Indirect pressure Penetrating objects should not be removed as they may be plugging the wound and hence limiting bleeding. Place pads around / above/below the apply pressure over these pads.
Internal bleeding: should be suspected where there are signs and symptoms of shock, particularly with pain, tenderness or swelling over or around an affected area
Pelvic splint application If pelvic fracture is suspected, application of a pelvic binder may temporarily assist to control bleeding until definitive care can be established but should only be applied after other interventions in undifferentiated trauma.
Traction The use of traction in long bone fractures helps to reduce haemorrhage.
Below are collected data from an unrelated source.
(* ================================================================= *)
(** ** The Function constructor on the sanitized alphabet

    [new Function("return " + cleanExpr)()] parses [cleanExpr] as the operand
    of one [return] statement and evaluates it.  [cleanExpr] is written with
    the digits and [+ - * / . ( )] only, so the part of ECMAScript that can
    occur is: decimal and legacy octal literals, regular expression literals,
    comments, the unary and binary operators [+ - * / **], parentheses and
    calls.  A character outside the alphabet is never passed; the lexer
    refuses it. *)

Definition allowedChar (c : jschar) : bool :=
  isDigit c || (c =? ch "+")%N || (c =? ch "-")%N || (c =? ch "*")%N
  || (c =? ch "/")%N || (c =? ch ".")%N || (c =? ch "(")%N || (c =? ch ")")%N.

(** [expr.replace(/[^0-9+\-*/.()]/g, "")] *)
Definition sanitize (expr : jsstring) : jsstring := filter allowedChar expr.

Inductive token :=
| TNum (x : number)
| TRegExp (body : jsstring)
| TPlus | TMinus | TStar | TStarStar | TSlash
| TLParen | TRParen
| TEllipsis.

Definition isOctalDigit (c : jschar) : bool := (48 <=? c)%N && (c <=? 55)%N.

Definition octalValue (ds : jsstring) : Z :=
  fold_left (fun acc c => 8 * acc + digitVal c) ds 0.

(** The NumericLiteral at the head of [s] (which starts with a digit, or with
    a point and a digit): its value and what follows it. *)
Definition lexNumber (s : jsstring) : number * jsstring :=
  let (ip, r1) := spanDigits s in
  let fraction (r : jsstring) :=
    match r with
    | c :: r' => if (c =? ch ".")%N then Some (spanDigits r') else None
    | [] => None
    end in
  match ip with
  | c0 :: _ :: _ =>
      if (c0 =? ch "0")%N && forallb isOctalDigit ip then
        (* LegacyOctalIntegerLiteral: no fraction *)
        (decimalToNumber false (octalValue ip) 0, r1)
      else
        match fraction r1 with
        | Some (fp, r2) =>
            (decimalToNumber false (digitsValue (ip ++ fp)) (- Z.of_nat (List.length fp)), r2)
        | None => (decimalToNumber false (digitsValue ip) 0, r1)
        end
  | _ =>
      match fraction r1 with
      | Some (fp, r2) =>
          (decimalToNumber false (digitsValue (ip ++ fp)) (- Z.of_nat (List.length fp)), r2)
      | None => (decimalToNumber false (digitsValue ip) 0, r1)
      end
  end.

(** What follows the end of a block comment, if it ends. *)
Fixpoint skipBlockComment (s : jsstring) : option jsstring :=
  match s with
  | c :: (d :: r) as s' =>
      if (c =? ch "*")%N && (d =? ch "/")%N then Some r else skipBlockComment s'
  | _ => None
  end.

(** The text up to the next [/] and what follows that [/]. *)
Fixpoint untilSlash (s : jsstring) : option (jsstring * jsstring) :=
  match s with
  | [] => None
  | c :: r =>
      if (c =? ch "/")%N then Some ([], r)
      else match untilSlash r with
           | Some (b, r') => Some (c :: b, r')
           | None => None
           end
  end.

(** A regular expression body over this alphabet is a pattern when its
    parentheses match and every quantifier ([+] or [*]) follows an atom. *)
Fixpoint validPattern (depth : nat) (quantifiable : bool) (s : jsstring) : bool :=
  match s with
  | [] => Nat.eqb depth 0
  | c :: r =>
      if (c =? ch "(")%N then validPattern (S depth) false r
      else if (c =? ch ")")%N then
        match depth with
        | O => false
        | S d => validPattern d true r
        end
      else if (c =? ch "+")%N || (c =? ch "*")%N then
        quantifiable && validPattern depth false r
      else validPattern depth true r
  end.

Definition consToken (t : token) (ts : option (list token)) : option (list token) :=
  match ts with
  | Some l => Some (t :: l)
  | None => None
  end.

(** The tokens of [s]; [None] is a SyntaxError.  [prevOperand] tells whether
    the last token ended an operand, where a [/] divides; elsewhere it opens
    a regular expression literal.  Each token takes a character at least, so
    a [fuel] of the length of [s] is enough. *)
Fixpoint lex (fuel : nat) (prevOperand : bool) (s : jsstring) : option (list token) :=
  match s with
  | [] => Some []
  | c :: r =>
      match fuel with
      | O => None
      | S f =>
          if isDigit c || (c =? ch ".")%N && match r with d :: _ => isDigit d | [] => false end
          then
            let (x, r') := lexNumber s in consToken (TNum x) (lex f true r')
          else if (c =? ch ".")%N then
            (* [...] spreads an argument; a lone point would need a property name *)
            if startsWith (str "..") r then consToken TEllipsis (lex f false (skipn 2 r))
            else None
          else if (c =? ch "+")%N then
            (* [++] needs an assignment target, and this alphabet writes none *)
            if startsWith (str "+") r then None
            else consToken TPlus (lex f false r)
          else if (c =? ch "-")%N then
            if startsWith (str "-") r then None
            else consToken TMinus (lex f false r)
          else if (c =? ch "*")%N then
            if startsWith (str "*") r then consToken TStarStar (lex f false (skipn 1 r))
            else consToken TStar (lex f false r)
          else if (c =? ch "(")%N then consToken TLParen (lex f false r)
          else if (c =? ch ")")%N then consToken TRParen (lex f true r)
          else if (c =? ch "/")%N then
            if startsWith (str "/") r then
              (* a line comment, up to the end of the body's line *)
              Some []
            else if startsWith (str "*") r then
              match skipBlockComment (skipn 1 r) with
              | Some r' => lex f prevOperand r'
              | None => None
              end
            else if prevOperand then consToken TSlash (lex f false r)
            else
              match untilSlash r with
              | Some (body, r') =>
                  (* flags are identifier characters: here, digits, and none is a flag *)
                  match r' with
                  | d :: _ =>
                      if isDigit d then None
                      else if validPattern 0 false body
                      then consToken (TRegExp body) (lex f true r')
                      else None
                  | [] =>
                      if validPattern 0 false body
                      then consToken (TRegExp body) (lex f true r')
                      else None
                  end
              | None => None
              end
          else None
      end
  end.
Lemma term_bad_Some (t : string) (e : error) :
  term_bad t = Some e <->
  (t = "-" /\ e = errors_New "expected string after '-'")
  \/ (t = "=" /\ e = errors_New "expected string after '='").
Proof.
  unfold term_bad.
  destruct (String.eqb_spec t "-") as [-> | Hd];
    [|destruct (String.eqb_spec t "=") as [-> | He]].
  - split; [intros [= <-]; by left | intros [[_ ->] | [? _]]; [reflexivity | discriminate]].
  - split; [intros [= <-]; by right | intros [[? _] | [_ ->]]; [discriminate | reflexivity]].
  - split; [discriminate | intros [[? _] | [? _]]; congruence].
Qed.

Lemma field_bad_Some (f : string) (e : error) :
  field_bad f = Some e <->
  (f = "!" /\ e = errors_New "expected string after '!'")
  \/ ((f = "-" \/ f = "!-") /\ e = errors_New "expected string after '-'")
  \/ ((f = "=" \/ f = "!=") /\ e = errors_New "expected string after '='").
Proof.
  unfold field_bad. destruct (String.eqb_spec f "!") as [-> | Hb].
  - split; [intros [= <-]; by left |].
    intros [[_ ->] | [[[? | ?] _] | [[? | ?] _]]]; try discriminate; reflexivity.
  - destruct (strip_prefix "!" f) as [t|] eqn:Hs.
    + apply strip_prefix_Some in Hs as ->. rewrite term_bad_Some. split.
      * intros [[-> ->] | [-> ->]]; [right; left | right; right]; split; auto.
      * intros [[? _] | [[[? | H] ->] | [[? | H] ->]]]; try discriminate; try congruence;
          apply (inj (String.append "!")) in H; subst; [by left | by right].
    + rewrite term_bad_Some. split.
      * intros [[-> ->] | [-> ->]]; [right; left | right; right]; split; auto.
      * intros [[? _] | [[[-> | ->] ->] | [[-> | ->] ->]]]; try congruence;
          try discriminate; [by left | by right].
Qed.

Lemma field_bad_refused (f : string) :
  field_bad f = None <-> f ∉ refused_fields.
Proof.
  unfold refused_fields. rewrite !not_elem_of_cons. split.
  - intros Hn. repeat split; try apply not_elem_of_nil; intros ->; discriminate.
  - intros (H1 & H2 & H3 & H4 & H5 & _).
    destruct (field_bad f) as [e|] eqn:Hf; [|reflexivity].
    apply field_bad_Some in Hf. exfalso. tauto.
Qed.

Lemma head_omap_None {A B} (g : A -> option B) (l : list A) :
  head (omap g l) = None <-> forall x, x ∈ l -> g x = None.
Proof.
  induction l as [|y l IH]; simpl.
  - split; [intros _ x Hx; by apply elem_of_nil in Hx | reflexivity].
  - destruct (g y) eqn:Hy; simpl.
    + split; [discriminate |]. intros Hall.
      rewrite Hall in Hy by (by left). discriminate.
    + rewrite IH. split.
      * intros Hall x [-> | Hx]%elem_of_cons; auto.
      * intros Hall x Hx. apply Hall. by right.
Qed.

(** X6. [NewFromString] fails on the empty input, and on an input with a
    field that is [!] alone or a prefix alone ([-], [=], [!-], [!=]); the
    error is that of the first such field.  Every other input is parsed. *)
Theorem NewFromString_errors (s : string) :
  (forall e, NewFromString s = inl e <->
     (s = "" /\ e = errors_New "no input string given")
     \/ (s <> "" /\ head (omap field_bad (Fields (ToLower s))) = Some e))
  /\ ((exists a, NewFromString s = inr a) <->
      s <> "" /\ forall f, f ∈ Fields (ToLower s) -> f ∉ refused_fields)
  /\ (forall f e, field_bad f = Some e <->
        (f = "!" /\ e = errors_New "expected string after '!'")
        \/ ((f = "-" \/ f = "!-") /\ e = errors_New "expected string after '-'")
        \/ ((f = "=" \/ f = "!=") /\ e = errors_New "expected string after '='")).
Proof.
  split; [|split; [|apply field_bad_Some]].
  - intros e. destruct s as [|c s].
    + simpl. split; [intros [= <-]; by left |].
      intros [[_ ->] | [? _]]; [reflexivity | congruence].
    + unfold NewFromString. rewrite parse_fields_effect.
      destruct (head _) as [e'|].
      * split; [intros [= <-]; right; by split |].
        intros [[? _] | [_ [= <-]]]; [discriminate | reflexivity].
      * split; [discriminate | intros [[? _] | [_ ?]]; discriminate].
  - destruct s as [|c s].
    + simpl. split; [intros [a Ha]; discriminate | intros [? _]; congruence].
    + unfold NewFromString. rewrite parse_fields_effect.
      destruct (head _) as [e'|] eqn:Hh.
      * split; [intros [a Ha]; discriminate |]. intros [_ Hall].
        assert (head (omap field_bad (Fields (ToLower (String c s)))) = None) as Hn.
        { apply head_omap_None. intros f Hf. by apply field_bad_refused, Hall. }
        congruence.
      * split; [|intros _; by eexists]. intros _. split; [discriminate |].
        intros f Hf. apply field_bad_refused.
        by apply (proj1 (head_omap_None _ _) Hh).
Qed.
Therefore, immobilise the limb as soon as possible after other life-saving interventions.
Restoration of Circulating Blood Volume
Restoration of circulating blood volume may be the highest priority for patients in cardiac arrest.
IV or IO access
Should be established as rapidly as possible. Insertion of a peripheral IV cannula may be extremely difficult, especially in the patient who has exsanguinated. Femoral or CVC insertion should be attempted if staff are trained in the procedure. IO access may be more rapidly and reliably achieved, with the humeral head IO achieving more rapid fluid administration than the tibial IO.
Fluid therapy
An initial fluid bolus of 20ml/kg of crystalloid fluid, ideally warmed, should be rapidly administered to the patient where hypovolaemia is the likely cause of traumatic cardiac arrest. In exsanguinating haemorrhage there should be a 1:1:1 ratio of thawed fresh frozen plasma: packed red blood cells: platelets4. Prehospital administration of blood products may be available and should be initiated in accordance with Ambulance Victoria CPG’s5. Use of other products such as Transexamic acid (TXA), cryoprecipitate and platelets should be guided by each facility’s Massive Transfusion Protocol. Further fluid boluses of 5-10 ml/kg should be given if hypotension is suspected as the primary cause of cardiac arrest. Once there is spontaneous restoration of cardiac output and prior to surgical haemorrhage control and at least for the first hour, fluid should be titrated to a SBP of 90mmHg (permissive hypotension) or to consciousness (as long as there is no traumatic brain injury).6
Tension pneumothorax is the progressive build-up of air within the pleural space, usually due to a lung laceration which allows air to escape but not to return. All patients in cardiac arrest with suspected chest trauma who are not responding to airway opening and restoration of circulating blood volume should have their chest decompressed. Bilateral finger thoracostomy can be quickly performed in the resuscitation phase followed by insertion of an intercostal catheter at a later stage. An alternative that may allow rapid chest expansion is needle decompression, the insertion of a long, wide bore cannula into the pleural cavity to reinflate the collapsed lung and allow air to escape. This technique must always be followed by insertion of an intercostal catheter.
Airway obstruction
In the trauma patient with the severely compromised airway, it is important to establish and maintain effective oxygenation. Basic airway manoeuvres and supraglottic airway (SGA) devices should be used to maintain oxygenation if tracheal intubation cannot be established immediately. Oxygen should be applied using gentle ventilation as positive pressure ventilation may worsen a tension pneumothorax. ETC02 monitoring using waveform capnography should be established and ventilation adjusted to achieve low or normal ETCO2. Consideration to cervical spine injury should also be taken into account if there is evidence of head trauma.